(* ===== verification/IosnoopSpec.v ===== *)
(** * iosnoop: what the entry probes record

    [entry_probe] gives the program attached to each function of [kcall].
    [describe] says, without buffers and positions, what an entry
    records about a call; [entry_probe_refines] proves that every entry probe
    runs without a fault and records exactly that. *)

From S2P Require Import Prelude Bpf Hooks IosnoopFmt IosnoopBpf IosnoopProbes.

(** The event code of a call, which is the one its probes use. *)
Definition call_type (c : kcall) : Z :=
  match c with
  | VfsOpen _ _ => IO_OPEN
  | VfsRead _ _ _ _ => IO_READ
  | VfsWrite _ _ _ _ => IO_WRITE
  | VfsCreate _ _ _ _ _ | VfsCreate4 _ _ _ _ => IO_CREATE
  | VfsMkdir _ _ _ _ => IO_MKDIR
  | VfsRmdir _ _ _ => IO_RMDIR
  | VfsSymlink _ _ _ _ => IO_SYMLINK
  | VfsRename _ | VfsRename6 _ _ _ _ => IO_RENAME
  | VfsGetattr _ _ _ _ => IO_STAT
  | VfsTruncate _ _ => IO_TRUNCATE
  | VfsFchmod _ _ => IO_FCHMOD
  | VfsReadlink _ _ _ => IO_READLINK
  | VfsReadv _ _ _ _ _ => IO_READV
  | VfsWritev _ _ _ _ _ => IO_WRITEV
  | VfsUnlink _ _ _ _ => IO_UNLINK
  | VfsLink _ _ _ _ _ => IO_LINK
  | VfsFallocate _ _ _ _ => IO_FALLOCATE
  | IterateDir _ _ => IO_GETDENTS
  | DoMmap _ _ _ _ _ => IO_MMAP
  | VmMunmap _ _ => IO_MUNMAP
  | VfsLockFile _ _ _ _ => IO_LOCK_FCNTL
  end.

(** ** The specification of a recorded operation *)

Record opdesc := OpDesc {
  d_type : Z; d_dev : Z;
  d_name : list Z;  (* the file name *)
  d_args : list Z;  (* the argument text, before it is cut to the buffer *)
}.

(** What the entry of a call records; [vma key] is the device known for a
    mapping.  [None]: nothing is recorded. *)
Definition describe (m : kmem) (vma : Z -> option Z) (id : Z) (c : kcall) : option opdesc :=
  let file_op ty f args := Some (OpDesc ty (dev_from_file m f) (file_name m f) args) in
  let inode_op ty dir d args :=
    Some (OpDesc ty (dev_from_inode m dir) (dentry_name m d 96) args) in
  let path_op ty p args :=
    if p =? 0 then None else Some (OpDesc ty (dev_from_path m p) (path_name m p) args) in
  let pos_text pos := sdec (if pos =? 0 then -1 else loff_at m pos) in
  match c with
  | VfsOpen p f =>
      Some (OpDesc IO_OPEN (dev_from_path m p) (path_name m p)
        (bytes "flags=" ++ dec (if f =? 0 then 0 else file_f_flags m f)))
  | VfsRead f _ count pos =>
      file_op IO_READ f (((bytes "count=" ++ dec count) ++ bytes " pos=") ++ pos_text pos)
  | VfsWrite f _ count pos =>
      file_op IO_WRITE f (((bytes "count=" ++ dec count) ++ bytes " pos=") ++ pos_text pos)
  | VfsCreate _ dir d mode excl =>
      inode_op IO_CREATE dir d
        (((bytes "mode=" ++ dec mode) ++ bytes " excl=") ++ dec (if excl then 1 else 0))
  | VfsCreate4 _ dir d mode =>
      inode_op IO_CREATE dir d (((bytes "mode=" ++ dec mode) ++ bytes " excl=") ++ dec 0)
  | VfsMkdir _ dir d mode => inode_op IO_MKDIR dir d (bytes "mode=" ++ dec mode)
  | VfsRmdir _ dir d => inode_op IO_RMDIR dir d []
  | VfsSymlink _ dir d old =>
      inode_op IO_SYMLINK dir d
        (bytes "target=" ++ take 40 (if old =? 0 then [] else kstring m old 64))
  | VfsRename rd =>
      if rd =? 0 then None
      else Some (OpDesc IO_RENAME
        (if rd_has_new_parent m then dev_from_dentry m (rd_new_parent m rd)
         else dev_from_inode m (rd_legacy_new_dir m rd))
        (dentry_name m (rd_new_dentry m rd) 96) [])
  | VfsRename6 _ _ dir d => inode_op IO_RENAME dir d []
  | VfsGetattr p _ mask qflags =>
      path_op IO_STAT p (((bytes "mask=" ++ dec mask) ++ bytes " qflags=") ++ dec qflags)
  | VfsTruncate p len => path_op IO_TRUNCATE p (bytes "length=" ++ sdec len)
  | VfsFchmod f mode => file_op IO_FCHMOD f (bytes "mode=" ++ dec mode)
  | VfsReadlink d _ buflen =>
      Some (OpDesc IO_READLINK (dev_from_dentry m d) (dentry_name m d 96)
        (bytes "buflen=" ++ dec (u64 buflen)))
  | VfsReadv f _ vlen _ flags =>
      file_op IO_READV f (((bytes "vlen=" ++ dec vlen) ++ bytes " flags=") ++ dec flags)
  | VfsWritev f _ vlen _ flags =>
      file_op IO_WRITEV f (((bytes "vlen=" ++ dec vlen) ++ bytes " flags=") ++ dec flags)
  | VfsUnlink _ dir d _ => inode_op IO_UNLINK dir d []
  | VfsLink old _ dir d _ =>
      inode_op IO_LINK dir d (bytes "old=" ++ take 40 (dentry_name m old 64))
  | VfsFallocate f _ off len =>
      file_op IO_FALLOCATE f
        (((bytes "offset=" ++ sdec off) ++ bytes " len=") ++ sdec len)
  | IterateDir f _ => file_op IO_GETDENTS f []
  | DoMmap f _ len prot _ =>
      if f =? 0 then None
      else file_op IO_MMAP f (((bytes "len=" ++ dec len) ++ bytes " prot=") ++ dec prot)
  | VmMunmap start len =>
      Some (OpDesc IO_MUNMAP (default 0 (vma (vma_key id start))) [] (bytes "len=" ++ dec len))
  | VfsLockFile f cmd _ _ => file_op IO_LOCK_FCNTL f (bytes "cmd=" ++ dec cmd)
  end.

(** The argument buffer for a text, and the position after it. *)
Definition argbuf (t : list Z) : list Z := pad 128 (take (128 - 1) t).
Definition argpos (t : list Z) : Z := Z.of_nat (length (take (128 - 1) t)).

(** The record that stands for a description. *)
Definition op_of (d : opdesc) : op_ctx :=
  OpCtx (d_type d) (d_dev d) (pad 96 (d_name d)) (argbuf (d_args d)).

(** ** The attached programs *)

Section Spec.
Context {RT : BpfRuntime}.

Abbreviation env := (kenv iosnoop_event).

What is required> For this exercise, gather every line of the data that contains the word "recorded".

Answer space>
(** ** The specification of a recorded operation *)
    mapping.  [None]: nothing is recorded. *)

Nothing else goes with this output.